Supplied material —
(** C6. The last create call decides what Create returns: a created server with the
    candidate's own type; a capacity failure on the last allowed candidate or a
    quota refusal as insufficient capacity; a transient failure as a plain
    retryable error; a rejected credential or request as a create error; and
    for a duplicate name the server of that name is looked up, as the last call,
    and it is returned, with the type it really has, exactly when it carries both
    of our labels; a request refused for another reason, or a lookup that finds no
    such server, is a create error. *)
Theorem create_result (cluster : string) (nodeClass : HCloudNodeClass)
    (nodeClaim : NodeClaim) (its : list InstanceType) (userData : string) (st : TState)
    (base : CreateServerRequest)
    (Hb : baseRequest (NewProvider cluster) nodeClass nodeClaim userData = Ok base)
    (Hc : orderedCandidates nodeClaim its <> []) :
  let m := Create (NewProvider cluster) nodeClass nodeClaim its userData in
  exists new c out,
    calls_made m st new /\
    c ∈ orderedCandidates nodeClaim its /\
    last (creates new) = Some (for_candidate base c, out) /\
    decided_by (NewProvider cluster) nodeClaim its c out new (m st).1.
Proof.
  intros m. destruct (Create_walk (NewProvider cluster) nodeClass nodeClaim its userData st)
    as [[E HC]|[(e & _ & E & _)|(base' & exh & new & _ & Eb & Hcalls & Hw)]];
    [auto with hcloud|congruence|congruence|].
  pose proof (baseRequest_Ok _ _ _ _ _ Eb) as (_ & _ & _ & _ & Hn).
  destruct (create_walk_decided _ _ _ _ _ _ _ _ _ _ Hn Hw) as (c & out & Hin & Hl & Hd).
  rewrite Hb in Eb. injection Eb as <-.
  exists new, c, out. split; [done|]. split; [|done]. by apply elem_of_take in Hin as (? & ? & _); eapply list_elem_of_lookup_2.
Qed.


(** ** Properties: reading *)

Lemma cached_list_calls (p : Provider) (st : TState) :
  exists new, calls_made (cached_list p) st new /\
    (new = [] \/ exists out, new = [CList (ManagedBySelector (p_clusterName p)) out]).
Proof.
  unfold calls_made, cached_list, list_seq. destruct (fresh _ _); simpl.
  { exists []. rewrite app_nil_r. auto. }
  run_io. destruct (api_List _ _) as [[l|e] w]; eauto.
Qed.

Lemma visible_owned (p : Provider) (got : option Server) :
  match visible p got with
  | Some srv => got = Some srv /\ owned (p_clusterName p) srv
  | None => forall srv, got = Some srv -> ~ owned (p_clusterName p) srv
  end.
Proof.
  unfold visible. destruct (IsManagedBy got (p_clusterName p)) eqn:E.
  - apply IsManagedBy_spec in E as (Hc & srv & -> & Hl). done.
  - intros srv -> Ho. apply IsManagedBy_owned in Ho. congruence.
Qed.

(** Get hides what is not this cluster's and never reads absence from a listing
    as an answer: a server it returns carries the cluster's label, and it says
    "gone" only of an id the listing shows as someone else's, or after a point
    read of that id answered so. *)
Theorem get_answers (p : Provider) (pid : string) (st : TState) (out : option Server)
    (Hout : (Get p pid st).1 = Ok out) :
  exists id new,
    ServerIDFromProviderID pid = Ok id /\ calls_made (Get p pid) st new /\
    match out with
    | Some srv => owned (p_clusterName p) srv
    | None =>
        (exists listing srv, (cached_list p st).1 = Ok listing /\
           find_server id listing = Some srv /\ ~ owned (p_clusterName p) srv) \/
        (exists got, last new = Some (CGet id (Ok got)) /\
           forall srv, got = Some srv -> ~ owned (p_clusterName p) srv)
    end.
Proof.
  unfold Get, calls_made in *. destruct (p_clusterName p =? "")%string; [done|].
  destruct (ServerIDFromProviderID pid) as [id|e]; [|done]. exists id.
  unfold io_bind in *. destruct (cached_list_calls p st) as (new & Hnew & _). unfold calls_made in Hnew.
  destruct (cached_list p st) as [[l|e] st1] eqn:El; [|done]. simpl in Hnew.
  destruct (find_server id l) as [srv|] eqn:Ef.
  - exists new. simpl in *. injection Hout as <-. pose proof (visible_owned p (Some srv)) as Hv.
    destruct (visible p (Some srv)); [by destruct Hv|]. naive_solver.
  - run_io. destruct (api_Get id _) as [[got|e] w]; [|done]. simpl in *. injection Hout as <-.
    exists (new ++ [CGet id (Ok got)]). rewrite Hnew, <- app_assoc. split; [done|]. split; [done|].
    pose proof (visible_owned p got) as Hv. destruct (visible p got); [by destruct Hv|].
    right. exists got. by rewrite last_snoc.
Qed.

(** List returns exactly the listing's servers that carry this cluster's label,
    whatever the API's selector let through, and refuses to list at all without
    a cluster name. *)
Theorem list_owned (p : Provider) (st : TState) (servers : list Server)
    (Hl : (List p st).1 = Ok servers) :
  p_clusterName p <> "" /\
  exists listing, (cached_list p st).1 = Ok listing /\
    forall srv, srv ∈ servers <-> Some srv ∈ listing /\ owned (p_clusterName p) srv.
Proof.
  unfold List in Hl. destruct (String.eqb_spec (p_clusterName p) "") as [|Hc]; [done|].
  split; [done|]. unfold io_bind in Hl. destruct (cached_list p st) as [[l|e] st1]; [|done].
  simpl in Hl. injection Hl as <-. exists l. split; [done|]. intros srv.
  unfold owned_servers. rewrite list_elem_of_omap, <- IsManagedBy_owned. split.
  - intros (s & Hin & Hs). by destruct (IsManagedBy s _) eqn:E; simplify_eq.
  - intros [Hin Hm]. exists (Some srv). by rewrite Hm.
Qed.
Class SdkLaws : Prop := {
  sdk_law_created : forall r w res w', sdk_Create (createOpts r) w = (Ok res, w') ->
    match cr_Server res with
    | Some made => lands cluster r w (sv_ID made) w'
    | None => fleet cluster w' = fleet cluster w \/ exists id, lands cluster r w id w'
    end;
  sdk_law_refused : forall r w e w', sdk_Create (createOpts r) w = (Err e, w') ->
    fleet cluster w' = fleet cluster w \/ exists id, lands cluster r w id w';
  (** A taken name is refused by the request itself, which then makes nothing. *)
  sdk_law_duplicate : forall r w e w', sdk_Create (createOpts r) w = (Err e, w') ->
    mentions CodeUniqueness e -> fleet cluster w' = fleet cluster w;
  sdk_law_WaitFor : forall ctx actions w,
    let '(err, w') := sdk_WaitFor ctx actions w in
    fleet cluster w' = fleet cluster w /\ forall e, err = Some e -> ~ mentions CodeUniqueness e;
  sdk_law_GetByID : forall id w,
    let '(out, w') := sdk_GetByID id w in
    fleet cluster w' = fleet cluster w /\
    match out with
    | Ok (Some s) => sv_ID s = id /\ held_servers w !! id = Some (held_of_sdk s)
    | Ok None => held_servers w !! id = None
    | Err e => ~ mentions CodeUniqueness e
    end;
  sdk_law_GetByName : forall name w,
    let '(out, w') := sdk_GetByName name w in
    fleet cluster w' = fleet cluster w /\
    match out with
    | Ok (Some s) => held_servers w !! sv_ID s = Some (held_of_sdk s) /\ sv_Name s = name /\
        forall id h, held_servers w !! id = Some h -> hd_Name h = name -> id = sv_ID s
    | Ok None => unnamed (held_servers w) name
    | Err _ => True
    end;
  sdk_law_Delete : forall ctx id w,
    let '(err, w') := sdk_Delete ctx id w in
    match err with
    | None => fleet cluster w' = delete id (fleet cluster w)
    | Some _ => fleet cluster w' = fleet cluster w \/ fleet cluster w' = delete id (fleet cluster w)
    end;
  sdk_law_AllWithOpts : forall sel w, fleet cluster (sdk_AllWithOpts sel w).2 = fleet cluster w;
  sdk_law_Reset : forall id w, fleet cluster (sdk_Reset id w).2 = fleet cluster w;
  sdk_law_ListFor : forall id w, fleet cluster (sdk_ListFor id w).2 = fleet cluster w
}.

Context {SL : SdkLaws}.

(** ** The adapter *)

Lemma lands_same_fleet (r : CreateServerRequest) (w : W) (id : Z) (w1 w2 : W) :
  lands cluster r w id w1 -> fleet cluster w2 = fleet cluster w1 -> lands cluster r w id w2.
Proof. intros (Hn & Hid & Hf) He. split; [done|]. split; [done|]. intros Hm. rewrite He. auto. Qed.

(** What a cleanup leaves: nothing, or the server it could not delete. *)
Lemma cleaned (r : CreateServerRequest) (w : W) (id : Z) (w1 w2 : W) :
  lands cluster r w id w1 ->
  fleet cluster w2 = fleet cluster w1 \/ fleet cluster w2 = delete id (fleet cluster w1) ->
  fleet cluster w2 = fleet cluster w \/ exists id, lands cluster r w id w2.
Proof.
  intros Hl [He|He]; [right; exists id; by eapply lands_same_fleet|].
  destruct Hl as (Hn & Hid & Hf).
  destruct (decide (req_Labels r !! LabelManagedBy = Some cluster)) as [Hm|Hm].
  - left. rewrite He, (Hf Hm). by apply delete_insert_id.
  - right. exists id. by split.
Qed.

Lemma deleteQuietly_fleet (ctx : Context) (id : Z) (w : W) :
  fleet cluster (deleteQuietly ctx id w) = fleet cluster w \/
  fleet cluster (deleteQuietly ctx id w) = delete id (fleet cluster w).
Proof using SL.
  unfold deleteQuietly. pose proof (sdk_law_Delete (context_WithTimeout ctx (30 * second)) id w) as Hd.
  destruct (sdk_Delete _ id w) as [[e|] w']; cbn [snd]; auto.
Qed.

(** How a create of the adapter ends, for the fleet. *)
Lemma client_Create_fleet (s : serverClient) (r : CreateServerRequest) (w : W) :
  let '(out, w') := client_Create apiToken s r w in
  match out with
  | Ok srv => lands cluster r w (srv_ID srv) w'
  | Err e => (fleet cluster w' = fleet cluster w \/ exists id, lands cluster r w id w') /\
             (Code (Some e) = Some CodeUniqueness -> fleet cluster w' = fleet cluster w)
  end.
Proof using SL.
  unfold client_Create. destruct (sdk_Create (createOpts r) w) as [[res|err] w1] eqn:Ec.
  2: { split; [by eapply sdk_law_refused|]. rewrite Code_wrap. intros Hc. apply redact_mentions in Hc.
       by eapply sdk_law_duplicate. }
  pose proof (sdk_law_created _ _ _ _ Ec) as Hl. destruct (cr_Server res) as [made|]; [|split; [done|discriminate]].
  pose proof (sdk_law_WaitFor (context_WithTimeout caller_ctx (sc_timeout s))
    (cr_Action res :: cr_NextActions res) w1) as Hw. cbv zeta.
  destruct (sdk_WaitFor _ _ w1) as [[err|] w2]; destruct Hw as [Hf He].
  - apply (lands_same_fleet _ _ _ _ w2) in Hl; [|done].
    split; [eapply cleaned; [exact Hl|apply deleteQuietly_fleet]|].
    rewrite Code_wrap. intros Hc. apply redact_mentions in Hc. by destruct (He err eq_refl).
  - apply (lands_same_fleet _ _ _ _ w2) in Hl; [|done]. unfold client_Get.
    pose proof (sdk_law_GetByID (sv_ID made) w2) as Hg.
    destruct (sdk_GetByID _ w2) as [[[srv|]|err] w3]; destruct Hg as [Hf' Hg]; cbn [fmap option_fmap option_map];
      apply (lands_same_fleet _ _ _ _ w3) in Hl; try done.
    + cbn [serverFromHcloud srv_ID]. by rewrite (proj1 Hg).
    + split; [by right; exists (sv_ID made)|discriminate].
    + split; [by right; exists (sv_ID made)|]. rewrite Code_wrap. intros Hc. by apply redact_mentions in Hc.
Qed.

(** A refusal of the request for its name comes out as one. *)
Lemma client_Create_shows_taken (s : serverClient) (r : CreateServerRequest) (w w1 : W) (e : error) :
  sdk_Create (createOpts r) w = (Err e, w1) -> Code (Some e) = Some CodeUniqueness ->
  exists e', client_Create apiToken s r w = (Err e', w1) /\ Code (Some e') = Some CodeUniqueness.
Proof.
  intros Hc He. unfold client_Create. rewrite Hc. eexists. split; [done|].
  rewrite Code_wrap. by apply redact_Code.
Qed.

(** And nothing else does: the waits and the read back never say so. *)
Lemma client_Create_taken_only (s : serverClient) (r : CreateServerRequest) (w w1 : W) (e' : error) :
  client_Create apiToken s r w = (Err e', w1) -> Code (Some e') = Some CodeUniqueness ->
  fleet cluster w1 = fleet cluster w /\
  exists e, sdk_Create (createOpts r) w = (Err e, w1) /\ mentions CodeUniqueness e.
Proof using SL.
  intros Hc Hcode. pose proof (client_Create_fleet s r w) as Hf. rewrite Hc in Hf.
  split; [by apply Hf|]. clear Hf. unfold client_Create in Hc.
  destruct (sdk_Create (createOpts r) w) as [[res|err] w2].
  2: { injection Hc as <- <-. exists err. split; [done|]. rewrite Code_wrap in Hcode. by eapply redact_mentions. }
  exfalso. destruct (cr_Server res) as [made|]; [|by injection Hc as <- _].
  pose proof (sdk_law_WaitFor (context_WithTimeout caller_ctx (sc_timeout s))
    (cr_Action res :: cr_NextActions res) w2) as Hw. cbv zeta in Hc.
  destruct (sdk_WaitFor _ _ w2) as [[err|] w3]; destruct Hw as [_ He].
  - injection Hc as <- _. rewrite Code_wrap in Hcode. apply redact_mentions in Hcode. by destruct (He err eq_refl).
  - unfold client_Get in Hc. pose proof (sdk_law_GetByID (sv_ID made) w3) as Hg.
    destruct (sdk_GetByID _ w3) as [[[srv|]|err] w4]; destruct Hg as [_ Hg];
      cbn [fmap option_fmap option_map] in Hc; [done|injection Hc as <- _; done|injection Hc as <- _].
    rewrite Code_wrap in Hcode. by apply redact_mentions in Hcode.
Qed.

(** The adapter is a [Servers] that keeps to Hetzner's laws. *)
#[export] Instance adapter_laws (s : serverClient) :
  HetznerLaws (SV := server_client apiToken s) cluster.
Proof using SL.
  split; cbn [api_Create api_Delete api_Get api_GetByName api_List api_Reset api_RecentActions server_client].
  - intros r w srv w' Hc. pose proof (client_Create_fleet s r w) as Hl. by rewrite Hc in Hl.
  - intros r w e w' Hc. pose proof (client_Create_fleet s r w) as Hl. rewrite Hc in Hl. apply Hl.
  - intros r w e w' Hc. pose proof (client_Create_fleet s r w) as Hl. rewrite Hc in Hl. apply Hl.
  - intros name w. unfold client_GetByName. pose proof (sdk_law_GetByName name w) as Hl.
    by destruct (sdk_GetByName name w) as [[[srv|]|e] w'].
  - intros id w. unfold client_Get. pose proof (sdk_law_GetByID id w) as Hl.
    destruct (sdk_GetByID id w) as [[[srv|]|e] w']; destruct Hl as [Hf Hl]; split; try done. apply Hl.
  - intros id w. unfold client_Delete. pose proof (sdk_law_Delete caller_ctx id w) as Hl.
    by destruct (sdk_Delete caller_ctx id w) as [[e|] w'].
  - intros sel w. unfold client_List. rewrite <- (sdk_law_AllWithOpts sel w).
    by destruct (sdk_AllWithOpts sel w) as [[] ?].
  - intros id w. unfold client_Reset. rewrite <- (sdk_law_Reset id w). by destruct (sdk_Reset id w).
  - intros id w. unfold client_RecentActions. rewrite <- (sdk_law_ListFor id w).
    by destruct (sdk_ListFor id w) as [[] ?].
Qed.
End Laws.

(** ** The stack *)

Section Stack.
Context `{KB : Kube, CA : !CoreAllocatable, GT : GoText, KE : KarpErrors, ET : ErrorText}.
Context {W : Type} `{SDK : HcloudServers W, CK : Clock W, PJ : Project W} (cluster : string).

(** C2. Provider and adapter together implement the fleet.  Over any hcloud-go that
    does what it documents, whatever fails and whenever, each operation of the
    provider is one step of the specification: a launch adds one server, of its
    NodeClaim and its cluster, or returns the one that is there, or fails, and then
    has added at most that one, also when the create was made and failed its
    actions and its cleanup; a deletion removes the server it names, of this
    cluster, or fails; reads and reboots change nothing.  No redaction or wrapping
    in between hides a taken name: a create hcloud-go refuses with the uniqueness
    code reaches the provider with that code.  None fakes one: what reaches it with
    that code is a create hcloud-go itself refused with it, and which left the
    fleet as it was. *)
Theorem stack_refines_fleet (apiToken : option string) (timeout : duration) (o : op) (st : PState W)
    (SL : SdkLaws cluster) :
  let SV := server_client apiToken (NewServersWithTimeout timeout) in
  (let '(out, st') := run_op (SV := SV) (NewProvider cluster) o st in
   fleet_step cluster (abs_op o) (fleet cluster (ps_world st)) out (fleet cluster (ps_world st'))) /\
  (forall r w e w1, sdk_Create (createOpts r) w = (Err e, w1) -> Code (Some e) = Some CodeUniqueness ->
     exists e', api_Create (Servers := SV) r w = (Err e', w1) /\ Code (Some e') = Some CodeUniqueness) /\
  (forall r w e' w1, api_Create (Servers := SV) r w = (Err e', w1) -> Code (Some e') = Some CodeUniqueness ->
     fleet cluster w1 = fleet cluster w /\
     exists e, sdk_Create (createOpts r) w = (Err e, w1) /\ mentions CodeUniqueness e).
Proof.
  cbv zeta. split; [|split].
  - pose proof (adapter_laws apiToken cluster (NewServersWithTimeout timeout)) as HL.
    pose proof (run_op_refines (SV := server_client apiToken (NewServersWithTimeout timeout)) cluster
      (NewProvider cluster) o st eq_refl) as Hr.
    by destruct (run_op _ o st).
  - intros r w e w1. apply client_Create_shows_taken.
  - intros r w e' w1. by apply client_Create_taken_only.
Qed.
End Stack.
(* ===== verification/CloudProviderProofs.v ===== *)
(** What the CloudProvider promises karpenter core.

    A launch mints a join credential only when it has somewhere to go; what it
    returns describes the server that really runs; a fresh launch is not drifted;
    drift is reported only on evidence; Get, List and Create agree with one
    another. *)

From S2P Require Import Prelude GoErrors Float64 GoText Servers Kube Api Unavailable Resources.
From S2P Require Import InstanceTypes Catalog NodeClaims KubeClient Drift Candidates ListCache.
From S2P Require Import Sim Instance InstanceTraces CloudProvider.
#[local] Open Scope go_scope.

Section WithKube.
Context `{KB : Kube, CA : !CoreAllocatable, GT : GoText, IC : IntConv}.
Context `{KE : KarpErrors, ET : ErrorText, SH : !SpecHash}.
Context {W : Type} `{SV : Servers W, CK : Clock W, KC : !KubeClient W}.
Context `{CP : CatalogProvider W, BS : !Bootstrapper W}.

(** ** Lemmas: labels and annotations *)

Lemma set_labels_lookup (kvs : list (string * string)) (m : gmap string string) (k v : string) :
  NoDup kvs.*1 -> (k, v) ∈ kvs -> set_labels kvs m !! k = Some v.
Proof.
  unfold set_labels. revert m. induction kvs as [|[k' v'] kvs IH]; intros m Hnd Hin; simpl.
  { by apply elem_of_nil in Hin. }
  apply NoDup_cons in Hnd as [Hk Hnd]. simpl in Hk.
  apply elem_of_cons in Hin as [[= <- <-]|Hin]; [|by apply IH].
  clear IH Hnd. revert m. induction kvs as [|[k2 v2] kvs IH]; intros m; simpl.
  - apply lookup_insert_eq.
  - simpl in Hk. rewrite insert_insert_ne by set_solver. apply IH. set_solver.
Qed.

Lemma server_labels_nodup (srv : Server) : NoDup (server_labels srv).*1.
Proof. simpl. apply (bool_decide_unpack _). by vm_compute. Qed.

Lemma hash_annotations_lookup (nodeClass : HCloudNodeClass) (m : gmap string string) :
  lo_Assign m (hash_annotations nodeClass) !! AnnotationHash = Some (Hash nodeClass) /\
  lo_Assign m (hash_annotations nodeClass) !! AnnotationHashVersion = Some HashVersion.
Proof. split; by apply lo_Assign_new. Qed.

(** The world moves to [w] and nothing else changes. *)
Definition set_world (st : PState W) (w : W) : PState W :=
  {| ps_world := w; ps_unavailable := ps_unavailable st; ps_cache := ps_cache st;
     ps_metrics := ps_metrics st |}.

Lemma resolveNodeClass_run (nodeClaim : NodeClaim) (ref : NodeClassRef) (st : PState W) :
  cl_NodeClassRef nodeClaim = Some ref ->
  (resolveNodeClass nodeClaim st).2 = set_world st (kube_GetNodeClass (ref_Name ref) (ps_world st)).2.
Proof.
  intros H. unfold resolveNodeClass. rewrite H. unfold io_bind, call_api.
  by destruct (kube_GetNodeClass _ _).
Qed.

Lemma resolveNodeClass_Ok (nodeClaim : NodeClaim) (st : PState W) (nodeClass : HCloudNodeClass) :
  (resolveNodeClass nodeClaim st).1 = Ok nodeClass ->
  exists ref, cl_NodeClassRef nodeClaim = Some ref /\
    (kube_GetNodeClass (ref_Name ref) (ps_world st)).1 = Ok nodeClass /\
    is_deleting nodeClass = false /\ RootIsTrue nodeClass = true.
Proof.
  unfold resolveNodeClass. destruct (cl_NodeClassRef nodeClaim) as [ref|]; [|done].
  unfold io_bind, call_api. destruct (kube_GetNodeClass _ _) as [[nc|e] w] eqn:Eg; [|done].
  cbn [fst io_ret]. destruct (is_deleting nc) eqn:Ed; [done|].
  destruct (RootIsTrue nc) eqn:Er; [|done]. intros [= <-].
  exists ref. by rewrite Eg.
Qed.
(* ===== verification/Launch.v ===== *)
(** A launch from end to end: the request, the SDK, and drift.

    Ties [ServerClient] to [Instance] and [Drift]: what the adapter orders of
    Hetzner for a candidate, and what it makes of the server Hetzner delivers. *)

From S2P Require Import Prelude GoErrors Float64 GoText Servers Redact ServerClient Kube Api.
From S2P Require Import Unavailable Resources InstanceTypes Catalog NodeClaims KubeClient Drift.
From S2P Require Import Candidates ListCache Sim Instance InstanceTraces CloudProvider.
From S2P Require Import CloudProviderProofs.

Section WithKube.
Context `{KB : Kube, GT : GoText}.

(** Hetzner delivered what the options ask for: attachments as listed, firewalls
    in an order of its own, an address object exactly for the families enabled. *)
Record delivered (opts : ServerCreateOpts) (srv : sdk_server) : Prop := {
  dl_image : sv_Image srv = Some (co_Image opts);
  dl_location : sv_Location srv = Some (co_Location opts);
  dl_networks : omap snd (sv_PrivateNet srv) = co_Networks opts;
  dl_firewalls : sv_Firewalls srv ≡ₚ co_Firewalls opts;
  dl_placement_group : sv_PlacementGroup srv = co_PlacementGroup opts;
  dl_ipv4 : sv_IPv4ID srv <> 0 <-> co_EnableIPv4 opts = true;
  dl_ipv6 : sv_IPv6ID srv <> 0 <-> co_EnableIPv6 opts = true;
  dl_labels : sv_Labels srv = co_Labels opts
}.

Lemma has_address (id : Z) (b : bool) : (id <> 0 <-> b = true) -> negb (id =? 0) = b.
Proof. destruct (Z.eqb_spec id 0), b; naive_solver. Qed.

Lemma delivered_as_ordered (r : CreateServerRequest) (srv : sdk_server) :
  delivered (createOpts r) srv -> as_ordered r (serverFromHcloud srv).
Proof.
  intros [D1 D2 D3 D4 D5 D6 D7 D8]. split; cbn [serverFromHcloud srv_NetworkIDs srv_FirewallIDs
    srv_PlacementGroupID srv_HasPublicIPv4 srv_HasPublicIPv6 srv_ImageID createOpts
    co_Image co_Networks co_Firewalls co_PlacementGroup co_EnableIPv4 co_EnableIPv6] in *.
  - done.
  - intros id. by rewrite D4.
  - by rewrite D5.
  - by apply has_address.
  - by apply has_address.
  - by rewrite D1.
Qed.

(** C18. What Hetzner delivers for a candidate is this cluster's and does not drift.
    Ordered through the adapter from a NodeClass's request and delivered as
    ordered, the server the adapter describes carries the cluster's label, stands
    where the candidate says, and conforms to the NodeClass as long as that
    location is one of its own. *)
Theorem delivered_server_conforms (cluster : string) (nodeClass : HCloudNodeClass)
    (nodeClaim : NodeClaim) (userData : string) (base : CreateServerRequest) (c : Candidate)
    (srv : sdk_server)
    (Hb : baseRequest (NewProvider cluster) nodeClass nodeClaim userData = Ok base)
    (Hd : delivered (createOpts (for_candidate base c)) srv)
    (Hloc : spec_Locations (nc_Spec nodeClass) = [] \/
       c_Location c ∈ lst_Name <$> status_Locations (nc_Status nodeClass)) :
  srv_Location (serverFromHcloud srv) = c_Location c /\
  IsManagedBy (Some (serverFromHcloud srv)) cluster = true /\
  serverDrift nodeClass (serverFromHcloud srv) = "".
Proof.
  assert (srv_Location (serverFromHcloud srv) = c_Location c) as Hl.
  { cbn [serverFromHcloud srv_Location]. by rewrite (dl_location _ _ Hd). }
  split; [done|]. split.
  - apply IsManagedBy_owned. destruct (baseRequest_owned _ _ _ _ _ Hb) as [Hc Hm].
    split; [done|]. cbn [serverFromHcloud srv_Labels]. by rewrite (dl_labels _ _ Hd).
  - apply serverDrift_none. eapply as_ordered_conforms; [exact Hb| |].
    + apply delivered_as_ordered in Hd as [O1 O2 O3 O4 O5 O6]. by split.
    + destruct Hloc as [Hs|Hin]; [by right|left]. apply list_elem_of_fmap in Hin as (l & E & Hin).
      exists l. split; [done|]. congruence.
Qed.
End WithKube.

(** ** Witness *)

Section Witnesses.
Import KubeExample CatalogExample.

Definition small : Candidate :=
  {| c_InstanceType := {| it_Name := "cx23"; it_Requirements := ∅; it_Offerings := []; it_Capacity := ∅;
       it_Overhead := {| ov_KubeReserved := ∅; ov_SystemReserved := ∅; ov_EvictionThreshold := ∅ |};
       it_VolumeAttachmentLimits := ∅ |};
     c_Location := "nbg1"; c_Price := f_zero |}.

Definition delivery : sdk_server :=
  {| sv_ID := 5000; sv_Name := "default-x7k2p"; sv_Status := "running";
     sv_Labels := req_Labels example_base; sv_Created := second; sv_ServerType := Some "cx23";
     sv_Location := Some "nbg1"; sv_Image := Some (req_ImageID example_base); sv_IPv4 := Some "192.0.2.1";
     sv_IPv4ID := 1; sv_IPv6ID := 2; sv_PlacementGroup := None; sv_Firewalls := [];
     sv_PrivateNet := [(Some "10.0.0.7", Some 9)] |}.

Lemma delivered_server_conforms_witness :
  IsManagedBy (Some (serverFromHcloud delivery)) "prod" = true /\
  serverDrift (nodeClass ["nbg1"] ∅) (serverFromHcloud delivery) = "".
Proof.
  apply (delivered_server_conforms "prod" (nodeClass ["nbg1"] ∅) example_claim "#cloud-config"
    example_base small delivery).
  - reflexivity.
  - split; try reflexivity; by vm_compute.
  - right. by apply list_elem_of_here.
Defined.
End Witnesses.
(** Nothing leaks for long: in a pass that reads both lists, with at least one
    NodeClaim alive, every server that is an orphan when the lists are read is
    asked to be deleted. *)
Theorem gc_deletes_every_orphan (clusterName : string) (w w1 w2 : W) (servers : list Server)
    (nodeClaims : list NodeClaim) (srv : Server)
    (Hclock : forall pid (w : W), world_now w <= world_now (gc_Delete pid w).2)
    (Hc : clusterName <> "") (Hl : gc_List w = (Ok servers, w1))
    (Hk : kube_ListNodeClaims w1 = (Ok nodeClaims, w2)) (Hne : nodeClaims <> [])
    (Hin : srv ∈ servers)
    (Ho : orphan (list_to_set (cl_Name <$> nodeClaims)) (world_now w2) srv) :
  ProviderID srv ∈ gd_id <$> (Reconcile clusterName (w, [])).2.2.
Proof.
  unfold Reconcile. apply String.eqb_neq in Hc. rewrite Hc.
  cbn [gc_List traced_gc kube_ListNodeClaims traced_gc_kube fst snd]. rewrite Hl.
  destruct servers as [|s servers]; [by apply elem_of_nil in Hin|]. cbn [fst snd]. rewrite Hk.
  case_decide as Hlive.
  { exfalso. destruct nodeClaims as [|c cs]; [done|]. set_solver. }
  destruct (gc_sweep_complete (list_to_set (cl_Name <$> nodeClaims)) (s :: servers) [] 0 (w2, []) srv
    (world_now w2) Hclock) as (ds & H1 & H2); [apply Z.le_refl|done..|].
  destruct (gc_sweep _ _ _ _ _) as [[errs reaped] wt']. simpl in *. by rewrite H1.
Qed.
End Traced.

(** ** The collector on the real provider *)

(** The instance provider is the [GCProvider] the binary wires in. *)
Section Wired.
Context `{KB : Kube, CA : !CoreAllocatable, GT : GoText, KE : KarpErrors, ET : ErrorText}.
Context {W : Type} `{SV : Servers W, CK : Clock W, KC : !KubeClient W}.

Problem — The answer must be a verbatim transcription of the entries above, from the first line through the line that contains "retryable error; a", and nothing more.

Answer to the problem —
(** C6. The last create call decides what Create returns: a created server with the
    candidate's own type; a capacity failure on the last allowed candidate or a
    quota refusal as insufficient capacity; a transient failure as a plain
    retryable error; a rejected credential or request as a create error; and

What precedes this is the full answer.